The Wisconsin Longitudinal Study (WLS) is a long-term study of a random sample of 10,317 men and women who graduated from Wisconsin high schools in 1957. The WLS provides an opportunity to study the life course, intergenerational transfers and relationships, family functioning, physical and mental health and well-being, and morbidity and mortality from late adolescence through 2011. WLS data also cover social background, youthful aspirations, schooling, military service, labor market experiences, family characteristics and events, social participation, psychological characteristics and retirement.

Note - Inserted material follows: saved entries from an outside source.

(** ** Sample worlds *)

(** A directory [in] with an encoded file [in/a.php] (header [AB], body
    [10 20]), a file [in/e.php] that is the header alone, a file [in/x.php]
    with another header, and an earlier output [out/a.php]. *)
Definition sample_fs : gmap path node :=
  <[ ["in"; "a.php"]%string := File [x41; x42; x10; x20] ]>
  (<[ ["in"; "e.php"]%string := File [x41; x42] ]>
  (<[ ["in"; "x.php"]%string := File [x43; x44; x10] ]>
  (<[ ["out"; "a.php"]%string := File [x6f; x6c; x64] ]>
  (<[ ["out"]%string := Dir ]>
  (<[ ["in"]%string := Dir ]> ∅))))).

Definition sample_world : world := World sample_fs [].

(** [str(p)] for a path. *)
Definition path_str (p : path) : string :=
  match p with
  | [] => "."
  | first :: rest =>
      if String.eqb first "/" then "/" +:+ String.concat "/" rest
      else String.concat "/" p
  end.

Fixpoint has_substring (sub s : string) : bool :=
  String.prefix sub s
  || match s with
     | EmptyString => false
     | String _ s' => has_substring sub s'
     end.

(** The texts a message interpolates; of an exception, the text of a
    markup error. *)
Definition interpolations (m : message) : list string :=
  let exn_text (e : exn) : string :=
    match e with
    | MarkupError text => text
    | _ => EmptyString
    end in
  match m with
  | MsgSkipping input_file output_file => [path_str input_file; path_str output_file]
  | MsgError input_file e => [path_str input_file; exn_text e]
  | MsgNoFiles extension => [extension]
  | MsgDecryptingFile p | MsgSuccess p | MsgFailed p | MsgRecursively p => [path_str p]
  | MsgException e => [exn_text e]
  | MsgInvalidHex | MsgOutputMustBeDirectory | MsgComplete _ _ => []
  end.

(** A sample console: it rejects a message when a text it interpolates
    holds the closing tag [[/x]], which no line of the program opens, with
    an error text that quotes the tag as the text of [rich] does; it
    renders every other message. The directory [d[] with the file
    [x].php] makes the path [d[/x].php]. *)
Definition sample_markup_error (m : message) : option string :=
  if existsb (has_substring "[/x]") (interpolations m)
  then Some "closing tag '[/x]' doesn't match any open tag"%string
  else None.

(** ** What [os.walk] yields, and the expected tasks *)

(** A name that [os.walk] can list: one path component. *)
Definition valid_name (s : string) : bool :=
  negb (String.eqb s EmptyString) && negb (String.eqb s ".")
  && negb (contains_char "/" s).

(** An entry of the walk of [input_dir]: the directory lies under
    [input_dir] and the listed files have valid names. *)
Definition walk_entry_ok (input_dir : path)
    (entry : path * list string * list string) : bool :=
  let '(root_path, _, files) := entry in
  bool_decide (take (length input_dir) root_path = input_dir)
  && forallb valid_name (drop (length input_dir) root_path)
  && forallb valid_name files.

Definition walk_ok (input_dir : path)
    (walk : list (path * list string * list string)) : bool :=
  forallb (walk_entry_ok input_dir) walk.

(** The files of the walk whose name ends with the extension, each with
    the directory that lists it, in the order of the walk. *)
Definition matched_files (extension : string)
    (walk : list (path * list string * list string)) : list (path * string) :=
  flat_map
    (fun '(root_path, _, files) =>
       pair root_path <$> filter (fun file => endswith file extension = true) files)
    walk.

(** The output path the specification gives to a matched file. *)
Definition spec_output_path (input_dir output_dir root_path : path) (file : string) : path :=
  if bool_decide (output_dir <> input_dir)
  then output_dir ++ drop (length input_dir) (root_path ++ [file])
  else root_path ++ [file +:+ ".decoded"].

Definition spec_task (input_dir output_dir : path) (m : path * string) : path * path :=
  (m.1 ++ [m.2], spec_output_path input_dir output_dir m.1 m.2).

(** The results of [decrypt_file] on the tasks, one after the other, each
    on the file system the previous ones left. *)
Fixpoint decode_outcomes (key header : bytes) (overwrite : bool)
    (tasks : list (path * path)) (fs : gmap path node) : list bool :=
  match tasks with
  | [] => []
  | (input_file, output_file) :: tasks' =>
      let r := decrypt_file input_file output_file key header overwrite (World fs []) in
      match r.1 with
      | Return true => true
      | _ => false
      end :: decode_outcomes key header overwrite tasks' (w_fs r.2)
  end.

Definition successes (outcomes : list bool) : nat :=
  length (filter (fun b : bool => b = true) outcomes).

(** The console renders what [decrypt_file] may print on a task: the skip
    line and the error line of the handler, whatever the exception. *)
Definition task_renders (task : path * path) : Prop :=
  markup_error (MsgSkipping task.1 task.2) = None
  /\ forall e : exn, markup_error (MsgError task.1 e) = None.

(** A sample of what [os.walk] yields on [in]: two files in [in], one of
    them matching [.php], and one in [in/s]. *)
Definition sample_walk : list (path * list string * list string) :=
  [ (["in"], ["s"], ["a.php"; "b.txt"]);
    (["in"; "s"], [], ["c.php"]) ]%string.

(** [os.walk] on the sample: it yields [sample_walk] whatever it is asked. *)
Definition sample_os_walk (fs : gmap path node) (top : path)
    : list (path * list string * list string) := sample_walk.

(** ** Relations between file systems *)

(** [fs'] has every entry of [fs], unchanged. *)
Definition fs_extends (fs fs' : gmap path node) : Prop :=
  forall (q : path) (n : node), fs_lookup fs q = Some n -> fs_lookup fs' q = Some n.

Definition same_kind (n n' : node) : Prop :=
  match n, n' with
  | File _, File _ => True
  | Dir, Dir => True
  | _, _ => False
  end.

(** [fs'] has every path of [fs], a file where [fs] has a file and a
    directory where [fs] has a directory. *)
Definition fs_keeps_kinds (fs fs' : gmap path node) : Prop :=
  forall (q : path) (n : node),
    fs_lookup fs q = Some n ->
    exists n', fs_lookup fs' q = Some n' /\ same_kind n n'.

(** ** The command line: [main] *)

(** The two ways [binascii.unhexlify] rejects a string: a character that
    is not ASCII raises a plain [ValueError]; an odd length or a character
    that is not a hexadecimal digit raises [binascii.Error], the exception
    the code catches at line 124. *)
Inductive hex_error : Type :=
  | NonAscii
  | BinasciiError.

(** The value of a hexadecimal digit, in either case. *)
Definition hex_digit (c : ascii) : option Z :=
  let n := Z.of_N (N_of_ascii c) in
  if (48 <=? n) && (n <=? 57) then Some (n - 48)
  else if (97 <=? n) && (n <=? 102) then Some (n - 87)
  else if (65 <=? n) && (n <=? 70) then Some (n - 55)
  else None.

Fixpoint unhex_pairs (s : string) : option bytes :=
  match s with
  | EmptyString => Some []
  | String _ EmptyString => None
  | String a (String b s') =>
      top ← hex_digit a;
      bot ← hex_digit b;
      byte ← int_to_byte (16 * top + bot);
      rest ← unhex_pairs s';
      Some (byte :: rest)
  end.

Fixpoint is_ascii_string (s : string) : bool :=
  match s with
  | EmptyString => true
  | String c s' => (Z.of_N (N_of_ascii c) <? 128) && is_ascii_string s'
  end.

(** [binascii.unhexlify(s)] for a string. *)
Definition unhexlify (s : string) : hex_error + bytes :=
  if negb (is_ascii_string s) then inl NonAscii
  else match unhex_pairs s with
       | Some b => inr b
       | None => inl BinasciiError
       end.

Definition is_file (fs : gmap path node) (p : path) : bool :=
  match fs_lookup fs p with
  | Some (File _) => true
  | _ => false
  end.

Definition exists_in (fs : gmap path node) (p : path) : bool :=
  bool_decide (is_Some (fs_lookup fs p)).

(** The output file of the file mode (lines 135-144); [output_path] is
    [None] when [--output] is absent or empty. *)
Definition resolve_output_file (fs : gmap path node) (input_path : path)
    (output_path : option path) : outcome path :=
  match output_path with
  | None => with_suffix input_path (path_suffix input_path +:+ ".decoded")
  | Some output_path =>
      if exists_in fs output_path && is_dir fs output_path
      then Return (joinpath output_path (parse_path (path_name input_path)))
      else Return output_path
  end.

(** The file mode (lines 134-156). *)
Definition main_file_mode (input_path : path) (output_path : option path)
    (key_bytes header_bytes : bytes) (overwrite : bool) : io unit :=
  fun w =>
    (output_file ← lift (resolve_output_file (w_fs w) input_path output_path);
     _ ← console_print (MsgDecryptingFile input_path);
     ok ← decrypt_file input_path output_file key_bytes header_bytes overwrite;
     if (ok : bool) then console_print (MsgSuccess output_file)
     else console_print (MsgFailed input_path)) w.

(** The outer handler of [main] (lines 189-191): the traceback, then the
    error line, whose print is not guarded. *)
Definition main_handler (e : exn) : io unit :=
  _ ← emit (EvTraceback e);
  console_print (MsgException e).

Section Main.

Variable os_walk : gmap path node -> path -> list (path * list string * list string).

(** The output directory of the directory mode (lines 169-173). *)
Definition prepare_output_dir (input_path : path) (output_path : option path)
    : io path :=
  fun w =>
    match output_path with
    | None => (Return input_path, w)
    | Some o =>
        if negb (exists_in (w_fs w) o) then (_ ← mkdir_parents o; mret o) w
        else (Return o, w)
    end.

(** The directory mode (lines 159-187). *)
Definition main_dir_mode (input_path : path) (output_path : option path)
    (key_bytes header_bytes : bytes) (ext : string) (overwrite : bool) : io unit :=
  fun w =>
    let rejected :=
      match output_path with
      | Some o => exists_in (w_fs w) o && negb (is_dir (w_fs w) o)
      | None => false
      end in
    if rejected then console_print MsgOutputMustBeDirectory w
    else
      (output_path ← prepare_output_dir input_path output_path;
       _ ← console_print (MsgRecursively input_path);
       counts ← process_directory os_walk input_path output_path key_bytes
                  header_bytes ext overwrite;
       console_print (MsgComplete counts.1 counts.2)) w.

Survey data were collected from the original respondents or their parents in 1957, 1964, 1975, 1992, 2004, and 2011; from a selected sibling in 1977, 1994, 2005, and 2011; from the spouse of the original respondent in 2004; from the spouse of the selected sibling in 2006; and from widow(er)s of the graduates and siblings in 2006. Data are currently available from all collection rounds except the widows. These will be available in the future. Please join the WLS list serv by sending an email to WLSannouncefirstname.lastname@example.org with a subject line of "Subscribe", and visit this site frequently to ensure you are aware of any updates.
To summarize the data we suggest you cite this article in your research.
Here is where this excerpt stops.